Are you curious about smart cities? You should be! By mid-century, the majority of people on Earth will live in cities.
A new book, “Smart Cities, Smart Future: Showcasing Tomorrow”, provides a richly detailed and carefully researched overview of the people, processes and technologies driving the smart cities movement globally. Written by Mike Barlow and Cornelia Lévy-Bencheton, the book includes a foreword by Di-Ann Eisnor, director of Area 120 at Google, and an introduction by Thomas Müller, co-founder and managing director of bee smart city GmbH.
This remarkable book is a window into our shared future. In crisp language and sharp detail, Mike Barlow and Cornelia Lévy-Bencheton explain how smart cities are powerful forces for positive change. With keen eyes and warm hearts, they invite readers to imagine the world of tomorrow, a fascinating world of connected cities and communities. They capture and convey the depth and richness of the worldwide smart city movement.

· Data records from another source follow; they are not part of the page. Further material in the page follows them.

Lemma grey_inv_exec config past now entries ev :
  now ≤ ge_time ev → grey_inv config past now entries →
  grey_inv config (past ++ [ev]) (ge_time ev) (grey_exec config entries ev).
Proof.
  intros Hle Hi. unfold grey_exec, grey_check_at.
  assert (grey_inv config (past ++ [ev]) (ge_time ev) (grey_prune entries (ge_time ev) config)) as Hp.
  { intros key e [He _]%grey_prune_Some. revert key e He. change (grey_inv config (past ++ [ev]) (ge_time ev) entries).
    eapply grey_inv_later; [done| |done]. set_solver. }
  fold (ge_key ev). destruct (grey_prune _ _ _ !! ge_key ev) as [e|] eqn:E.
  - destruct (Hp _ _ E) as (? & ? & Hpass).
    destruct (passed e) eqn:Epass; [|destruct (waited_enough config e (ge_time ev)) eqn:Ew].
    + apply grey_inv_insert; simpl; try done; [lia|]. intros _. specialize (Hpass eq_refl). lia.
    + apply waited_enough_true in Ew. apply grey_inv_insert; simpl; try done; lia.
    + apply grey_inv_insert; simpl; try done; lia.
  - case_code; simpl; [done|]. apply grey_inv_insert; simpl; try done.
    exists ev. set_solver.
Qed.

Lemma grey_inv_run config past t0 entries es now :
  grey_ordered t0 es now → grey_inv config past t0 entries →
  grey_inv config (past ++ es) now (foldl (grey_exec config) entries es).
Proof.
  revert past t0 entries. induction es as [|ev es IH]; intros past t0 entries Ho Hi.
  - rewrite app_nil_r. eapply grey_inv_later; done.
  - destruct Ho as [H1 H2]. simpl. rewrite cons_middle, app_assoc.
    eapply IH; [done|]. by eapply grey_inv_exec.
Qed.

(** Greylisting is sound: under a clock that does not run backwards, a
    delivery is allowed only if the same triplet (network, sender, recipient) was
    first tried at least [delay] earlier, or the table is full and does not hold
    the triplet; in particular a first contact with room in the table is
    deferred. *)
Theorem grey_allow_sound (config : GreylistConfig) (t0 : Z) (es : list grey_event) (ev : grey_event) :
  grey_ordered t0 es (ge_time ev) →
  let entries := foldl (grey_exec config) ∅ es in
  (grey_check_at config entries (ge_ip ev) (ge_sender ev) (ge_rcpt ev) (ge_time ev)).2 = Allow →
  (∃ ev0, ev0 ∈ es ∧ ge_key ev0 = ge_key ev ∧ delay config ≤ ge_time ev - ge_time ev0) ∨
  (max_entries config ≤ tracked entries ∧ grey_prune entries (ge_time ev) config !! ge_key ev = None).
Proof.
  intros Ho entries. unfold grey_check_at. fold (ge_key ev).
  assert (grey_inv config es (ge_time ev) entries) as Hi.
  { apply (grey_inv_run config [] t0 ∅ es (ge_time ev) Ho). intros key e He. by rewrite lookup_empty in He. }
  destruct (grey_prune _ _ _ !! ge_key ev) as [e|] eqn:E.
  - pose proof E as [He _]%grey_prune_Some. destruct (Hi _ _ He) as (Ht & (ev0 & Hin & Hk & Hf) & Hpass).
    intros Hd. left. exists ev0. split_and!; [done..|].
    destruct (passed e) eqn:Epass; [specialize (Hpass eq_refl); lia|].
    destruct (waited_enough config e (ge_time ev)) eqn:Ew; [|done]. apply waited_enough_true in Ew. lia.
  - case_code; simpl; [|done]. bsimp. intros _. right. split; [|done].
    pose proof (grey_prune_size config (ge_time ev) entries). unfold tracked. lia.
Qed.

The book provides you with the knowledge and insight you need to participate in the smart city movement. It explains how smart cities are “systems of systems” and introduces key concepts such as interoperability, open standards, resiliency, agility, adaptability and continuous improvement.

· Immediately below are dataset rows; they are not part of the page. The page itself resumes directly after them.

(* ===== verification/Dns.v ===== *)
(** * DNS: typed records, the resolver contract and its implementation

    crates/network/src/dns: the record types (a.rs, mx.rs, reverse.rs, txt.rs,
    tlsa.rs, dkim.rs), the [DnsResolver] contract (lookup.rs) with its default
    methods, and [HickoryResolver] (manager.rs), which maps the answers of the
    hickory library.  Hickory itself is a parameter: a lookup gives the answer
    section, "no records", or a failure. *)
From S2P Require Import Prelude RustStr Net Received Dmarc.

Inductive NetworkError :=
  | ResolveError (name reason : str)
  | RecordError (kind reason : str)
  | TlsError (reason : str)
  | NetIoError (reason : str).

Definition NetworkError_to_string (e : NetworkError) : str :=
  match e with
  | ResolveError name reason => lit "dns lookup failed for `" ++ name ++ lit "`: " ++ reason
  | RecordError kind reason => lit "malformed " ++ kind ++ lit " record: " ++ reason
  | TlsError reason => lit "tls configuration error: " ++ reason
  | NetIoError reason => lit "i/o error: " ++ reason
  end.

Notation AddressRecord := IpAddr (only parsing).
Notation PtrRecord := (list Z) (only parsing).
Notation TxtRecord := (list Z) (only parsing).

Record MxRecord := mkMx { mx_preference : Z; mx_exchange : str }.
#[export] Instance MxRecord_eq_dec : EqDecision MxRecord.
Proof. solve_decision. Defined.
Definition mx_is_null (m : MxRecord) : bool := bool_decide (mx_exchange m = []).

(** ** TLSA records *)

Inductive TlsaUsage := PkixTa | PkixEe | DaneTa | DaneEe | OtherUsage (v : Z).
Inductive TlsaSelector := SelFull | SelSpki | OtherSelector (v : Z).
Inductive TlsaMatching := MatchFull | MatchSha256 | MatchSha512 | OtherMatching (v : Z).
#[export] Instance TlsaUsage_eq_dec : EqDecision TlsaUsage.
Proof. solve_decision. Defined.
#[export] Instance TlsaSelector_eq_dec : EqDecision TlsaSelector.
Proof. solve_decision. Defined.
#[export] Instance TlsaMatching_eq_dec : EqDecision TlsaMatching.
Proof. solve_decision. Defined.
Record TlsaRecord := mkTlsa {
  tlsa_usage : TlsaUsage; tlsa_selector : TlsaSelector; tlsa_matching : TlsaMatching; tlsa_data : bytes }.
#[export] Instance TlsaRecord_eq_dec : EqDecision TlsaRecord.
Proof. solve_decision. Defined.

Definition TlsaUsage_from_u8 (v : Z) : TlsaUsage :=
  if v =? 0 then PkixTa else if v =? 1 then PkixEe else if v =? 2 then DaneTa else if v =? 3 then DaneEe
  else OtherUsage v.
Definition TlsaSelector_from_u8 (v : Z) : TlsaSelector :=
  if v =? 0 then SelFull else if v =? 1 then SelSpki else OtherSelector v.
Definition TlsaMatching_from_u8 (v : Z) : TlsaMatching :=
  if v =? 0 then MatchFull else if v =? 1 then MatchSha256 else if v =? 2 then MatchSha512 else OtherMatching v.

(** ** DKIM key records *)

Record DkimRecord := mkDkimRecord {
  dk_version : option str; dk_key_type : option str; dk_public_key : str }.
#[export] Instance DkimRecord_eq_dec : EqDecision DkimRecord.
Proof. solve_decision. Defined.
Definition DkimRecord_parse (raw : str) : result NetworkError DkimRecord :=
  let tags := parse_tag_map raw in
  public_key ← ok_or (RecordError (lit "DKIM") (lit "missing public key (p=)")) (tags !! lit "p");
  Ok (mkDkimRecord (tags !! lit "v") (tags !! lit "k") public_key).

(** ** The contract

    The four raw lookups and the two DNSSEC-validated ones. *)
Record DnsResolver := mkResolver {
  dns_mx : str → result NetworkError (list MxRecord);
  dns_ip : str → result NetworkError (list AddressRecord);
  dns_txt : str → result NetworkError (list TxtRecord);
  dns_reverse : IpAddr → result NetworkError (list PtrRecord);
  dns_secure_tlsa : Z → str → result NetworkError (option (list TlsaRecord));
  dns_secure_mx : str → result NetworkError (option (list MxRecord)) }.

(** [find_map(|t| parse(t).ok())]. *)
Fixpoint find_ok {E A B} (parse : A → result E B) (l : list A) : option B :=
  match l with
  | [] => None
  | x :: l => match parse x with Ok b => Some b | Err _ => find_ok parse l end
  end.

Definition lookup_dkim (r : DnsResolver) (selector domain : str) : result NetworkError DkimRecord :=
  let name := selector ++ lit "._domainkey." ++ domain in
  txts ← dns_txt r name;
  ok_or (RecordError (lit "DKIM") (lit "no parseable DKIM record at " ++ name)) (find_ok DkimRecord_parse txts).

(** A resolver without DNSSEC, as the contract's default methods give it. *)
Definition plain_resolver (mx : str → result NetworkError (list MxRecord))
    (ip : str → result NetworkError (list AddressRecord)) (txt : str → result NetworkError (list TxtRecord))
    (rev : IpAddr → result NetworkError (list PtrRecord)) : DnsResolver :=
  mkResolver mx ip txt rev (λ _ _, Ok None) (λ _, Ok None).

(** [Iterator::filter_map]. *)
Definition filter_map {A B} (f : A → option B) (l : list A) : list B := omap f l.

(** ** The hickory-backed resolver *)

Module Hickory.

Inductive RecordType := RtMX | RtTXT | RtPTR | RtTLSA | RtOther.
#[export] Instance RecordType_eq_dec : EqDecision RecordType.
Proof. solve_decision. Defined.
(** Names are their presentation form, TLSA fields their octets. *)
Inductive RData :=
  | DataMX (preference : Z) (exchange : str)
  | DataTXT (txt_data : list bytes)
  | DataPTR (name : str)
  | DataTLSA (cert_usage selector matching : Z) (cert_data : bytes)
  | DataOther.
Definition record_type (d : RData) : RecordType :=
  match d with
  | DataMX _ _ => RtMX | DataTXT _ => RtTXT | DataPTR _ => RtPTR | DataTLSA _ _ _ _ => RtTLSA | DataOther => RtOther
  end.
(** A record and whether DNSSEC proved it. *)
Record Record_ := mkRecord { rr_data : RData; rr_secure : bool }.

Inductive Lookup (A : Type) := Found (a : A) | NoRecords | Failed (reason : str).
Arguments Found {A} a.
Arguments NoRecords {A}.
Arguments Failed {A} reason.

Section resolver.
(** The plain and the validating resolver, address lookups, and [Name::from(IpAddr)]. *)
Context (inner_lookup validating_lookup : str → RecordType → Lookup (list Record_))
  (inner_lookup_ip : str → Lookup (list IpAddr)) (reverse_name : IpAddr → str).

Definition answers (name : str) (t : RecordType) : result NetworkError (list Record_) :=
  match inner_lookup name t with
  | Found l => Ok l
  | NoRecords => Ok []
  | Failed reason => Err (ResolveError name reason)
  end.

Definition secure_answers (name : str) (t : RecordType) : option (list Record_) :=
  match validating_lookup name t with
  | Found l =>
      let answers := filter (λ r, record_type (rr_data r) = t) l in
      if bool_decide (answers = []) then None
      else if forallb rr_secure answers then Some answers else None
  | _ => None
  end.

Definition map_tlsa (usage selector matching : Z) (data : bytes) : TlsaRecord :=
  mkTlsa (TlsaUsage_from_u8 usage) (TlsaSelector_from_u8 selector) (TlsaMatching_from_u8 matching) data.
Definition strip_root (name : str) : str := drop_while_end (Z.eqb DOT) name.
Definition map_mx (preference : Z) (exchange : str) : MxRecord := mkMx preference (strip_root exchange).
Definition map_txt (txt_data : list bytes) : TxtRecord := txt_data ≫= from_utf8_lossy.

Definition mx_of (r : Record_) : option MxRecord :=
  match rr_data r with DataMX p e => Some (map_mx p e) | _ => None end.
Definition txt_of (r : Record_) : option TxtRecord :=
  match rr_data r with DataTXT d => Some (map_txt d) | _ => None end.
Definition ptr_of (r : Record_) : option PtrRecord :=
  match rr_data r with DataPTR n => Some (strip_root n) | _ => None end.
Definition tlsa_of (r : Record_) : option TlsaRecord :=
  match rr_data r with DataTLSA u s m d => Some (map_tlsa u s m d) | _ => None end.

Definition lookup_mx (domain : str) : result NetworkError (list MxRecord) :=
  records ← answers domain RtMX; Ok (filter_map mx_of records).
Definition lookup_ip (host : str) : result NetworkError (list AddressRecord) :=
  match inner_lookup_ip host with
  | Found l => Ok l
  | NoRecords => Ok []
  | Failed reason => Err (ResolveError host reason)
  end.
Definition lookup_txt (name : str) : result NetworkError (list TxtRecord) :=
  records ← answers name RtTXT; Ok (filter_map txt_of records).
Definition reverse_lookup (ip : IpAddr) : result NetworkError (list PtrRecord) :=
  records ← answers (reverse_name ip) RtPTR; Ok (filter_map ptr_of records).
Definition then_some {A} (l : list A) : option (list A) := if bool_decide (l = []) then None else Some l.
Definition secure_tlsa (port : Z) (host : str) : result NetworkError (option (list TlsaRecord)) :=
  let name := [95] ++ show port ++ lit "._tcp." ++ strip_root host in
  match secure_answers name RtTLSA with
  | None => Ok None
  | Some answers => Ok (then_some (filter_map tlsa_of answers))
  end.
Definition secure_mx (domain : str) : result NetworkError (option (list MxRecord)) :=
  match secure_answers domain RtMX with
  | None => Ok None
  | Some answers => Ok (then_some (filter_map mx_of answers))
  end.

Definition HickoryResolver : DnsResolver :=
  mkResolver lookup_mx lookup_ip lookup_txt reverse_lookup secure_tlsa secure_mx.

(** The DNSSEC gate: an answer is given only when the validating resolver returned
    it, every record of the type asked for was proved secure, and there is one. *)
Lemma secure_answers_Some name t l :
  secure_answers name t = Some l ↔
  ∃ all, validating_lookup name t = Found all ∧ l = filter (λ r, record_type (rr_data r) = t) all ∧ l ≠ [] ∧
    Forall (λ r, rr_secure r = true) l.
Proof.
  unfold secure_answers. destruct (validating_lookup name t) as [all| |]; [|naive_solver..].
  case_bool_decide as Hn; [naive_solver|].
  destruct (forallb rr_secure _) eqn:Hf.
  - split; [intros [= <-]|naive_solver]. exists all. split_and!; [done..|].
    apply Forall_forall. intros r Hr%list_elem_of_In. rewrite forallb_forall in Hf. by apply Hf.
  - split; [done|]. intros (all' & [= <-] & -> & _ & HF). exfalso. apply not_true_iff_false in Hf. apply Hf.
    apply forallb_forall. intros r Hr%list_elem_of_In. rewrite Forall_forall in HF. by apply HF.
Qed.

Lemma then_some_Some {A} (l k : list A) : then_some l = Some k ↔ k = l ∧ l ≠ [].
Proof. unfold then_some. case_bool_decide; naive_solver. Qed.

(** Mail exchanges and TLSA records used for DANE were all validated by DNSSEC: each
    record returned by [secure_mx] or [secure_tlsa] is the image of an answer proved
    secure, in a record set in which every record was, and the set is not empty; a
    failed or unsigned lookup gives nothing, never an error. *)
Theorem hickory_secure_only (port : Z) (host : str) :
  (∃ r, dns_secure_mx HickoryResolver host = Ok r ∧
    ∀ rs, r = Some rs → rs ≠ [] ∧ ∃ all, validating_lookup host RtMX = Found all ∧
      Forall (λ a, record_type (rr_data a) = RtMX → rr_secure a = true) all ∧
      Forall (λ m, ∃ a, a ∈ all ∧ rr_secure a = true ∧ mx_of a = Some m) rs) ∧
  (∃ r, dns_secure_tlsa HickoryResolver port host = Ok r ∧
    ∀ rs, r = Some rs → rs ≠ [] ∧ ∃ all, validating_lookup ([95] ++ show port ++ lit "._tcp." ++ strip_root host) RtTLSA = Found all ∧
      Forall (λ a, record_type (rr_data a) = RtTLSA → rr_secure a = true) all ∧
      Forall (λ m, ∃ a, a ∈ all ∧ rr_secure a = true ∧ tlsa_of a = Some m) rs).
Proof.
  assert (∀ {A} (f : Record_ → option A) name t rs,
    match secure_answers name t with None => None | Some l => then_some (filter_map f l) end = Some rs →
    rs ≠ [] ∧ ∃ all, validating_lookup name t = Found all ∧
      Forall (λ a, record_type (rr_data a) = t → rr_secure a = true) all ∧
      Forall (λ m, ∃ a, a ∈ all ∧ rr_secure a = true ∧ f a = Some m) rs) as H.
  { intros A f name t rs. destruct (secure_answers name t) as [l|] eqn:E; [|done].
    apply secure_answers_Some in E as (all & Hall & -> & _ & HF). rewrite Forall_forall in HF.
    intros [-> Hn]%then_some_Some. split; [done|]. exists all. rewrite !Forall_forall. split_and!; [done|..].
    - intros a Ha Ht. apply HF. by apply list_elem_of_filter.
    - intros m (a & Ha & Hm)%list_elem_of_omap. exists a. split_and!; [|by apply HF|done].
      by apply list_elem_of_filter in Ha as [_ ?]. }
  unfold HickoryResolver. simpl. unfold secure_mx, secure_tlsa. split.
  - exists (match secure_answers host RtMX with None => None | Some l => then_some (filter_map mx_of l) end).
    split; [by destruct (secure_answers host RtMX)|]. intros rs. apply H.
  - set (name := _ ++ _). exists (match secure_answers name RtTLSA with None => None | Some l => then_some (filter_map tlsa_of l) end).
    split; [by destruct (secure_answers name RtTLSA)|]. intros rs. apply H.
Qed.
End resolver.

End Hickory.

Within the next 20 years, the world will have more than 43 mega-cities with populations of at least 10 million. Clearly, the world of tomorrow will be a world of cities.

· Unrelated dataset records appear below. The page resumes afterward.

(* ===== verification/Spf.v ===== *)
(** * SPF: records, macros and evaluation

    crates/network/src/spf: the record parser (record.rs), macro expansion
    (macro_expand.rs) and [check_host] (eval.rs) over the [DnsResolver] contract,
    which is a parameter whose answers are fixed for the duration of one check.
    The evaluator's state is its two budget counters and, for the theorems, the
    list of the queries it has made.  [check_host] calls itself for [include] and
    [redirect]: the model takes fuel, and [spf_evaluate] gives it one more than the
    lookup budget, which the theorems show is never used up. *)
From S2P Require Import Prelude RustStr Net AddrParse Received Dmarc Dns.

Definition SLASH2 : str := [SLASH; SLASH].
Definition spf_err {A} (reason : str) : result NetworkError A := Err (RecordError (lit "SPF") reason).

(** ** Records *)

Inductive Qualifier := QPass | QFail | QSoftFail | QNeutral.
#[export] Instance Qualifier_eq_dec : EqDecision Qualifier.
Proof. solve_decision. Defined.
Definition Qualifier_from_char (c : char) : option Qualifier :=
  if c =? 43 then Some QPass else if c =? 45 then Some QFail
  else if c =? 126 then Some QSoftFail else if c =? 63 then Some QNeutral else None.

Inductive Mechanism :=
  | MechAll
  | MechIp4 (net prefix : Z)
  | MechIp6 (net prefix : Z)
  | MechA (domain : option str) (v4 v6 : Z)
  | MechMx (domain : option str) (v4 v6 : Z)
  | MechInclude (spec : str)
  | MechExists (spec : str)
  | MechPtr (domain : option str).
#[export] Instance Mechanism_eq_dec : EqDecision Mechanism.
Proof. solve_decision. Defined.
Record Directive := mkDirective { qualifier : Qualifier; mechanism : Mechanism }.
#[export] Instance Directive_eq_dec : EqDecision Directive.
Proof. solve_decision. Defined.
Record SpfRecord := mkSpfRecord { directives : list Directive; redirect : option str }.
#[export] Instance SpfRecord_eq_dec : EqDecision SpfRecord.
Proof. solve_decision. Defined.

Definition is_spf_version (term : str) : bool := eq_ignore_case term (lit "v=spf1").

Definition is_alnum (c : char) : bool := is_ascii_digit c || is_ascii_alpha c.
Definition modifier_name_ok (name : str) : bool :=
  match name with
  | [] => false
  | c :: rest => is_ascii_alpha c && forallb (λ c, is_alnum c || (c =? 45) || (c =? 95) || (c =? DOT)) rest
  end.
(** The [=] comes before any [:] exactly when the name holds no [:]. *)
Definition split_modifier (term : str) : option (str * str) :=
  match split_once 61 term with
  | None => None
  | Some (name, rest) =>
      if contains_char COLON name then None
      else if modifier_name_ok name then Some (name, rest) else None
  end.

Definition parse_prefix (p : str) (max : Z) : result NetworkError Z :=
  match parse_uint U8_MAX p with
  | None => spf_err (lit "bad CIDR prefix `" ++ p ++ lit "`")
  | Some n => if max <? n then spf_err (lit "CIDR prefix " ++ show n ++ lit " exceeds " ++ show max) else Ok n
  end.

Definition parse_ip4_cidr (spec : str) : result NetworkError (Z * Z) :=
  '(addr, prefix) ← match split_once SLASH spec with
                    | Some (a, p) => n ← parse_prefix p 32; Ok (a, n)
                    | None => Ok (spec, 32)
                    end;
  match parse_v4 addr with
  | Some net => Ok (net, prefix)
  | None => spf_err (lit "bad ip4 address `" ++ addr ++ lit "`")
  end.
Definition parse_ip6_cidr (spec : str) : result NetworkError (Z * Z) :=
  '(addr, prefix) ← match split_once SLASH spec with
                    | Some (a, p) => n ← parse_prefix p 128; Ok (a, n)
                    | None => Ok (spec, 128)
                    end;
  match parse_v6 addr with
  | Some net => Ok (net, prefix)
  | None => spf_err (lit "bad ip6 address `" ++ addr ++ lit "`")
  end.

Definition parse_dual_cidr (s : str) : result NetworkError (Z * Z) :=
  if bool_decide (s = []) then Ok (32, 128) else
  let '(v4_part, v6_part) := match find_sub SLASH2 s with
                             | Some i => (take i s, Some (drop (i + 2) s))
                             | None => (s, None)
                             end in
  v4 ← match strip_prefix [SLASH] v4_part with
       | None | Some [] => Ok 32
       | Some p => parse_prefix p 32
       end;
  v6 ← match v6_part with Some p => parse_prefix p 128 | None => Ok 128 end;
  Ok (v4, v6).

Definition parse_domain_and_dual_cidr (rest : option str) : result NetworkError (option str * Z * Z) :=
  match rest with
  | None | Some [] => Ok (None, 32, 128)
  | Some rest =>
      let '(domain_part, cidr_part) := match split_once SLASH rest with
                                       | Some (d, c) => (d, SLASH :: c)
                                       | None => (rest, [])
                                       end in
      let domain := if bool_decide (domain_part = []) then None else Some domain_part in
      '(v4, v6) ← parse_dual_cidr cidr_part;
      Ok (domain, v4, v6)
  end.

(** [rest.filter(|r| !r.is_empty())]. *)
Definition nonempty (rest : option str) : option str :=
  match rest with Some [] => None | _ => rest end.

(** The name of a mechanism, and its value or its [/cidr] suffix. *)
Definition split_mechanism (body : str) : str * option str :=
  match split_once COLON body with
  | Some (n, r) => (n, Some r)
  | None => match split_once SLASH body with
            | Some (n, r) => (n, Some (SLASH :: r))
            | None => (body, None)
            end
  end.
Definition mechanism_of (name_lc : str) (rest : option str) : result NetworkError Mechanism :=
  if name_lc =s? lit "all" then Ok MechAll
  else if name_lc =s? lit "ip4" then
    spec ← ok_or (RecordError (lit "SPF") (lit "ip4 requires an address")) rest;
    '(net, prefix) ← parse_ip4_cidr spec; Ok (MechIp4 net prefix)
  else if name_lc =s? lit "ip6" then
    spec ← ok_or (RecordError (lit "SPF") (lit "ip6 requires an address")) rest;
    '(net, prefix) ← parse_ip6_cidr spec; Ok (MechIp6 net prefix)
  else if (name_lc =s? lit "a") || (name_lc =s? lit "mx") then
    '(domain, v4, v6) ← parse_domain_and_dual_cidr rest;
    Ok (if name_lc =s? lit "a" then MechA domain v4 v6 else MechMx domain v4 v6)
  else if name_lc =s? lit "include" then
    spec ← ok_or (RecordError (lit "SPF") (lit "include requires a domain")) (nonempty rest);
    Ok (MechInclude spec)
  else if name_lc =s? lit "exists" then
    spec ← ok_or (RecordError (lit "SPF") (lit "exists requires a domain")) (nonempty rest);
    Ok (MechExists spec)
  else if name_lc =s? lit "ptr" then Ok (MechPtr (nonempty rest))
  else spf_err (lit "unknown mechanism `" ++ name_lc ++ lit "`").
Definition parse_mechanism (body : str) : result NetworkError Mechanism :=
  let '(name, rest) := split_mechanism body in mechanism_of (lowercase name) rest.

But will those cities be smart cities? Will they be vibrant places where we want to live, work, and raise families? Or will the cities of tomorrow merely repeat the mistakes and errors of past generations, creating lifeless urban landscapes of towering office buildings, bland high-rise apartments, and bleak open spaces?
This carefully researched new book provides answers and solutions to the questions and challenges facing governments, companies and citizens living in cities all over the world. It paints an optimistic and energetic picture of the future, without glossing over the problems and risks.